この世には、真の霊性〔アートマ性〕とは何かを理解しておらず、それゆえ真理を忘れている人々が大勢います。神だけがあなたの真の友です。それが真実です。神はあなたの母であり、父であり、グル(導師)等なのです。そのことに対する固い確信を持ちなさい。そうすれば、神はつねにあなたの面倒を見るでしょう。あなたがアートマは一つであるという気持ち〔エーカートマ バーヴァ〕を培うなら、あらゆる神聖な特質があなたの中に現れるでしょう。あなたは世間の人々の理想像となるでしょう。あなたは苦しみから解放されるでしょう。あなたには死も懲罰もないでしょう。あなたは自分の正体を悟るでしょう。もし誰かが「あなたは誰ですか?」と尋ねたら、揺るぎない確信を持って「私は私です」と言いなさい。決して自分を体だと思ってはなりません。この真理をはっきりと理解した人は、祝福された人です。私はこの主題について、また別の日に詳しく述べましょう。

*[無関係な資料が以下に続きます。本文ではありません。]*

(** Retries are not as durable as they are meant to be: a worker whose
    review failed and whose release failed too returns an error, the queue runs
    the task again within the lease time, and the second run is told that a
    review is under way and reports success; no worker is left, nothing is
    queued, and the pushed commit is never reviewed. *)
Theorem failed_release_loses_push : ∃ s : @Sys Flaky,
  reachable true 60 s ∧ (∀ i t, sy_threads s !! i = Some t → th_code t = Ret None) ∧ sy_queue s = [] ∧
  j_TargetSHA (js_read (sy_store s) exKey) = "a" ∧ j_LastReviewedSHA (js_read (sy_store s) exKey) = "".
Proof.
  assert ((λ s, (forallb returnedNil (sy_threads s), sy_queue s, j_TargetSHA (js_read (sy_store s) exKey),
    j_LastReviewedSHA (js_read (sy_store s) exKey))) <$> exLost = Some (true, [], "a", "")) as Hobs
    by (vm_compute; reflexivity).
  destruct exLost as [s|] eqn:E; [|done]. injection Hobs as H1 H2 H3 H4. exists s.
  split_and!; [|exact (all_returnedNil _ H1)|exact H2|exact H3|exact H4].
  exists (mkFlaky NewMemory [false; true; false]), 0%Z, exLostPush. split; [done|exact E].
Qed.

(** The check before posting is not atomic with posting: a worker may post
    on a lease that has been taken over in between. *)
Theorem post_after_takeover : ∃ s s' : @Sys Memory,
  reachable true 60 s ∧ step true 60 (LRun 0 okEnv) s = Some s' ∧
  (∃ body, sy_trace s' = EvPost "o1" body :: sy_trace s) ∧
  j_LeaseOwner (js_read (sy_store s) exKey) = "o2".
Proof.
  assert (∃ body tr, (λ s, (j_LeaseOwner (js_read (sy_store s) exKey), sy_trace s,
    sy_trace <$> step true 60 (LRun 0 okEnv) s)) <$> exBeforePost =
    Some ("o2", tr, Some (EvPost "o1" body :: tr))) as (body & tr & Hobs) by (vm_compute; by do 2 eexists).
  apply fmap_Some in Hobs as (s & E & Hobs). cbn beta in Hobs. symmetry in Hobs.
  apply pair_equal_spec in Hobs as [Hobs H3]. apply pair_equal_spec in Hobs as [H1 H2].
  apply fmap_Some in H3 as (s' & E' & H3). exists s, s'. split_and!; [|exact E'| |exact H1].
  - exists NewMemory, 0%Z, exOvertaken. split; [done|exact E].
  - exists body. rewrite H2. symmetry. exact H3.
Qed.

世間のグルたちは、時の経過と共に変化をこうむります。神だけが不変であり、神だけがあなたの真のグルです。神を完全に信じなさい。一日一日と信心を育てていきなさい。そうして初めて、あなたは真の人間と呼ばれることができます。
ダイヴァム マーヌシャ ルーペーナ
(神は人間の姿をとって化身する)
ですから、自分は神だと考えなさい。完全な確信を持って「私は私です」と断言しなさい。あなたがそのような神聖な感情を抱いて人生を送るなら、必ずあなたの中に神性が顕現します。神はどこか他の場所にいるという誤った考えを抱いてはなりません。神はいつもあなたの中にいます。あなたの反映は神の反映です。あなたの反応は神の反応です。あらゆるものは元来、本質的に神なのです。この宇宙劇の中で、あなたにあなたの役を演じさせているのは、神です。あなたに歌わせたり、踊らせたりしているのは、神です。神は宇宙劇の監督です。あなたはどんな名前で神を呼んでもかまいません。しかし、神はただ一つです。
愛の化身である皆さん!
もし、神に到達したいなら、アートマは一つであるという気持ちを育てなさい。そうすれば必ずや、いたるところに神を見ること、神を経験することができるでしょう。
〔バガヴァンは「プレーマ ムディタ マナセー カホー」〔愛と喜びに満ちた心でラーマの御名を唱えよ〕のバジャンで御講話を終えられました。)